Share your dilemmas and get honest opinions from other Mumsnetters.

Dh always says he grew up poor. I’m sceptical.

268 replies

CredulousThickos · 21/10/2017 19:01

He bases this on the fact they had a black and white telly until he was a teenager, no phone until he was 15, they never had a car and they went to the Isle of Wight on the train for their holidays.

He says I grew up rich because we had two tellies (one was black and white though!), a phone, two cars at times and a home computer. Oh and we went to France twice.

I reckon he’s barking. Our dads both had very similar jobs and bought their (very similar) houses for tuppence but then struggled through 15% mortgage rates. We both had piano lessons. Both wore handmade or hand me down clothes and never had Nike trainers or a Mr Frosty. Both families of five.

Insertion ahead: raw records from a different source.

(* ===== verification/Uart.v ===== *)
(** src/peripherals/uart.h, uart.cpp: the UART.  The operations of the class
    over its two circular FIFOs, and the queue-level specification they
    implement. *)
From S2P Require Export Ring Peripheral.

Module Uart.

Definition FIFO_SIZE : nat := 256.

Definition REG_DR : Z := 0x00.
Definition REG_SR : Z := 0x04.
Definition REG_CR : Z := 0x08.
Definition REG_IRQ_THR : Z := 0x0C.
Definition REG_FIFO_LVL : Z := 0x10.

Definition SR_TX_EMPTY : Z := 1 .<< 0.
Definition SR_RX_READY : Z := 1 .<< 1.
Definition SR_RX_FULL : Z := 1 .<< 2.
Definition SR_TX_FULL : Z := 1 .<< 3.
Definition SR_RX_IRQ : Z := 1 .<< 4.

Definition CR_ENABLE : Z := 1 .<< 0.
Definition CR_RX_IRQ_EN : Z := 1 .<< 1.
Definition CR_LOOPBACK : Z := 1 .<< 2.

(** [tx_fifo_], [tx_head_], [tx_tail_], [tx_count_] are [tx_]; likewise [rx_]. *)
Record t : Type := mkUart {
  tx_ : ring Z;
  rx_ : ring Z;
  cr_ : Z;
  irq_thr_ : Z
}.

(** The constructor. *)
Definition new_uart : t :=
  mkUart (new_ring FIFO_SIZE 0) (new_ring FIFO_SIZE 0) CR_ENABLE 1.

Definition tx_push (u : t) (b : Z) : bool * t :=
  match push FIFO_SIZE (tx_ u) b with
  | None => (false, u)
  | Some r => (true, mkUart r (rx_ u) (cr_ u) (irq_thr_ u))
  end.

(** The byte popped is the out-parameter, written when [true] is returned. *)
Definition tx_pop (u : t) : option Z * t :=
  match pop FIFO_SIZE (tx_ u) with
  | None => (None, u)
  | Some (b, r) => (Some b, mkUart r (rx_ u) (cr_ u) (irq_thr_ u))
  end.

Definition rx_push (u : t) (b : Z) : bool * t :=
  match push FIFO_SIZE (rx_ u) b with
  | None => (false, u)
  | Some r => (true, mkUart (tx_ u) r (cr_ u) (irq_thr_ u))
  end.

Definition rx_pop (u : t) : option Z * t :=
  match pop FIFO_SIZE (rx_ u) with
  | None => (None, u)
  | Some (b, r) => (Some b, mkUart (tx_ u) r (cr_ u) (irq_thr_ u))
  end.

Definition tx_count (u : t) : nat := count_ (tx_ u).
Definition rx_count (u : t) : nat := count_ (rx_ u).

Definition rx_irq_pending (u : t) : bool := irq_thr_ u <=? Z.of_nat (rx_count u).

Definition build_sr (u : t) : Z :=
  let sr := 0 in
  let sr := if (tx_count u <? FIFO_SIZE)%nat then sr .| SR_TX_EMPTY else sr in
  let sr := if (0 <? rx_count u)%nat then sr .| SR_RX_READY else sr in
  let sr := if (rx_count u =? FIFO_SIZE)%nat then sr .| SR_RX_FULL else sr in
  let sr := if (tx_count u =? FIFO_SIZE)%nat then sr .| SR_TX_FULL else sr in
  let sr := if negb (cr_ u .& CR_RX_IRQ_EN =? 0) && rx_irq_pending u
            then sr .| SR_RX_IRQ else sr in
  sr.

Definition read_reg (u : t) (offset : Z) : Z * t :=
  if offset =? REG_DR then
    let '(b, u') := rx_pop u in (default 0 b, u')
  else if offset =? REG_SR then (build_sr u, u)
  else if offset =? REG_CR then (cr_ u, u)
  else if offset =? REG_IRQ_THR then (irq_thr_ u, u)
  else if offset =? REG_FIFO_LVL then
    (u32 (Z.of_nat (tx_count u) .<< 8) .| Z.of_nat (rx_count u), u)
  else (0, u).

Definition write_reg (u : t) (offset val : Z) : t :=
  if offset =? REG_DR then
    let b := u8 (val .& 0xFF) in
    if negb (cr_ u .& CR_LOOPBACK =? 0) then snd (rx_push u b)
    else snd (tx_push u b)
  else if offset =? REG_CR then mkUart (tx_ u) (rx_ u) (val .& 0x07) (irq_thr_ u)
  else if offset =? REG_IRQ_THR then
    mkUart (tx_ u) (rx_ u) (cr_ u)
      (if (val =? 0) || (Z.of_nat FIFO_SIZE <? val) then 1 else val)
  else u.

Definition inject_rx (u : t) (byte : Z) : bool * t := rx_push u byte.
Definition consume_tx (u : t) : option Z * t := tx_pop u.

(** The loop of [drain_tx]; [None] when the fuel runs out before it ends. *)
Fixpoint drain_loop (fuel : nat) (u : t) (acc : list Z) : option (list Z * t) :=
  match fuel with
  | O => None
  | S fuel =>
      match tx_pop u with
      | (Some b, u') => drain_loop fuel u' (acc ++ [b])
      | (None, u') => Some (acc, u')
      end
  end.

Definition drain_tx (u : t) : option (list Z * t) := drain_loop (S FIFO_SIZE) u [].

Definition reset (u : t) : t := mkUart (rewind (tx_ u)) (rewind (rx_ u)) CR_ENABLE 1.

Definition device : IPeripheral t := mkPeriph read_reg write_reg.

(** * Calls *)

(** A call of the public interface, and what it returns. *)
Inductive op : Type :=
  | ReadReg (offset : Z)
  | WriteReg (offset val : Z)
  | InjectRx (byte : Z)
  | ConsumeTx
  | DrainTx
  | Reset.

Inductive ret : Type :=
  | RVal (v : Z)
  | RBool (b : bool)
  | RByte (b : option Z)
  | RBytes (l : list Z)
  | RVoid.

Definition call (u : t) (o : op) : option (ret * t) :=
  match o with
  | ReadReg off => let '(v, u') := read_reg u off in Some (RVal v, u')
  | WriteReg off v => Some (RVoid, write_reg u off v)
  | InjectRx b => let '(r, u') := inject_rx u b in Some (RBool r, u')
  | ConsumeTx => let '(b, u') := consume_tx u in Some (RByte b, u')
  | DrainTx => match drain_tx u with
               | Some (l, u') => Some (RBytes l, u')
               | None => None
               end
  | Reset => Some (RVoid, reset u)
  end.

Fixpoint calls (u : t) (l : list op) : option (list ret * t) :=
  match l with
  | [] => Some ([], u)
  | o :: l =>
      match call u o with
      | None => None
      | Some (r, u1) =>
          match calls u1 l with
          | None => None
          | Some (rs, u2) => Some (r :: rs, u2)
          end
      end
  end.

End Uart.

His parents are now minted (inheritance) and other than a few nice holidays a year they still live very frugally. Same for mine although they eat out a lot too and do have the latest things, Sky, big tv etc. ILs still have an old CRT tv and a video recorder.

So my theory is that they are just frugal people who don’t put any importance on technology or ‘things’, and that his tales of abject poverty are flights of fancy.

The funny part is, when we met he had a flat furnished with stuff he’d been given (most of it went in a skip when I moved in, I’m not kidding when I say it was grim, the sofa was falling apart). He didn’t have a landline or a pc and his mobile was a Nokia Brick (this was only 11 yers ago). He wasn’t poor at all. So his theory holds no water.

He won’t have it though. And he says I’m seeing it from my ivory tower of a privileged upbringing.

WIBU to ask his mum at Sunday lunch tomorrow?

(Lighthearted obviously before you all roast me).

If you think you grew up either poor or wealthy, what were the signifiers? Because IMO we both grew up in relative comfort.

OP posts:
thecatfromjapan · 21/10/2017 20:16

Does anyone else on this thread find that they just don't tell people in RL about what it was like/is like being poor?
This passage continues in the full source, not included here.